Yesterday, I tracked Coupet down on his cell phone after calls to his office produced no replies. He said he was not a literary agent, "knew of" Daphne Barak and nothing of Kit Culkin.
"Macaulay Culkin I've heard of, but no, not Kit Culkin," he said.
He said he did not represent the Jacksons either, and did not know what I was talking about.
"He's called here, and he's e-mailed me. I have a copy of this letter," Krylowski said.
The relationship between Barak and Coupet remains a mystery. There is no listing anywhere for Coupet as a literary agent.
His Tech Plus Systems, at 99 University Place in Greenwich Village in New York City, is described on a Web directory for "minority and women-owned" businesses as "custom computer programming services."
Rosie O'Donnell can be so polarizing that I thought I would tell you something about her before anyone else finds out: She can act.
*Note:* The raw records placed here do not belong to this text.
(* ===== verification/CommandSyntaxCorrect.v ===== *)
(** * What the command syntax guarantees

    The lexer cuts a message into tokens separated by white space, so that a
    removed mention takes only itself and the white space around it; flags
    leave the arguments; quoting and tokenizing are inverse. *)
From S2P Require Import Prelude GoStr GoTrim CommandSyntax.
#[local] Open Scope Z_scope.

(** ** The tokens of a message *)
Definition ulen (l : list (Z * str)) : Z := slen (undecode l).
Lemma ulen_app l1 l2 : ulen (l1 ++ l2) = ulen l1 + ulen l2.
Proof. unfold ulen. by rewrite undecode_app, slen_app. Qed.
Lemma ulen_nonneg l : 0 <= ulen l.
Proof. apply slen_nonneg. Qed.
Lemma ulen_snoc l r b : ulen (l ++ [(r, b)]) = ulen l + slen b.
Proof. rewrite ulen_app. unfold ulen at 2, undecode. simpl. by rewrite app_nil_r. Qed.

Definition starts_text (l : list (Z * str)) : Prop := exists q, head l = Some q /\ space_unit q = false.
Definition ends_text (l : list (Z * str)) : Prop := exists q, last l = Some q /\ space_unit q = false.
Definition ends_word (l : list (Z * str)) : Prop := match l with [] => True | q :: _ => space_unit q = true end.

(** What a token says of the units it was read from. *)
Definition reads (t : invocationToken) (body : list (Z * str)) : Prop :=
  starts_text body /\ tkEnd t = tkStart t + ulen body /\
  (tkQuoted t = false -> tkValue t = encode body.*1 /\ Forall (fun q => space_unit q = false) body).
Inductive Lexed : Z -> list (Z * str) -> list invocationToken -> Prop :=
  | Lexed_end pos gap : Forall (fun q => space_unit q = true) gap -> Lexed pos gap []
  | Lexed_token pos gap body rest t toks :
      Forall (fun q => space_unit q = true) gap -> reads t body -> tkStart t = pos + ulen gap ->
      ends_text body \/ rest = [] -> ends_word rest -> Lexed (tkEnd t) rest toks ->
      Lexed pos (gap ++ body ++ rest) (t :: toks).

(** A token being read. *)
Definition reading (s : lexer) (body : list (Z * str)) : Prop :=
  0 <= lxStart s /\ starts_text body /\ (lxQuote s = 0 -> ends_text body) /\
  (lxQuote s <> 0 -> lxQuoted s = true /\ quoteRune (lxQuote s) = true) /\
  (lxQuoted s = false -> lxValue s = encode body.*1 /\ Forall (fun q => space_unit q = false) body).
Definition idle (s : lexer) : Prop := lxStart s = -1 /\ lxQuote s = 0 /\ lxQuoted s = false /\ lxValue s = [].

Lemma starts_text_snoc l q : starts_text l -> starts_text (l ++ [q]).
Proof. intros (x & Hx & Hs). exists x. split; [|done]. by destruct l. Qed.
Lemma ends_text_snoc l q : space_unit q = false -> ends_text (l ++ [q]).
Proof. intros H. exists q. by rewrite last_snoc. Qed.
Lemma encode_snoc l r : encode (l ++ [r]) = encode l ++ encode_rune r.
Proof. unfold encode. rewrite flat_map_app. simpl. by rewrite app_nil_r. Qed.

Lemma quoteRune_text r : quoteRune r = true -> is_space r = false.
Proof. unfold quoteRune. intros H. apply orb_true_iff in H as [H|H]; apply Z.eqb_eq in H; by subst. Qed.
Before her talk show was a mega-hit, O'Donnell was featured in a few movies.
The best was probably "Sleepless in Seattle," in which she played Meg Ryan's wisecracking sidekick. The worst was her role as a dominatrix in Garry Marshall's "Exit to Eden." 'Nuff said about that one.
But on May 1, Rosie gets to show off her acting chops in CBS's Hallmark Hall of Fame movie, "Riding the Bus With My Sister."
Oscar winner Anjelica Huston directed the movie, which is based on college professor Rachel Simon's memoir about coming to terms with her retarded sister, Beth, after the death of their only available parent.
O'Donnell is so good that she should field Emmy and Golden Globe nominations for this work.
It's kind of a cliché for actors to play mentally handicapped or "slow" people, because they think it automatically earns them sympathy.
That's not quite the case with Rosie's depiction of Beth, an often obnoxious person who really does not change during the course of the film.
Instead, Huston gets the other characters to change around her. Not much is learned and there isn't a lot of hugging, either.
"Riding the Bus" is really more about adapting to a situation —- in this case, the death of Beth and Rachel's father means Rachel must take over Beth's care —- than really experiencing any epiphanies.
Andie McDowell is her at her best as Rachel, a sleek fashion photographer whose city life has no meaning.
Why do these TV movies always show single New Yorkers bereft of fulfilled lives and terminally unhappy? In truth, it's quite the opposite. There isn't enough time every day to get everything done.
Richard T. Jones, whom you might know from "Judging Amy," and D.W. Moffett are typical Hallmark-type renderings of stalwart, struggling and very good-looking Americans.
But Rosie's performance is the one everyone will be looking at, and Huston knows it. Beth is a compelling character because she already lives independently and has a boyfriend.
She also has a hobby: She rides the bus all over her Ohio town and knows all the drivers and passengers. Some of them don't like her and say so, which is kind of a shock in this sort of movie.
Even Rachel, at one point, gets frustrated in dealing with her. But O'Donnell keeps Beth on an even keel, never letting her vary from her proscribed behavior.
O'Donnell makes it clear that Beth is not going to change. You can take her or leave her. And she's so good at it that you actually forget that it's Rosie O'Donnell up there on the screen. That's an achievement.
O'Donnell, by the way, has a new Web site up that contains an interesting four-minute short-film called "Peace."
Though a little unfocused, "Peace" nevertheless is a poetic look at the role of mothers during wartime, such as during "troubles" in Northern Ireland and now with the war in Iraq.
It's not perfect, but it's interesting. I hope O'Donnell continues to use her site as a showcase for short-film makers, no matter what the subject.
The great Saul Bellow died yesterday at age 89. The author of "Henderson the Rain King," "Humboldt's Gift," "Seize the Day," "The Adventures of Augie March," "Mr. Sammler's Planet" and many other important works will be read and remembered and, of course, sorely missed.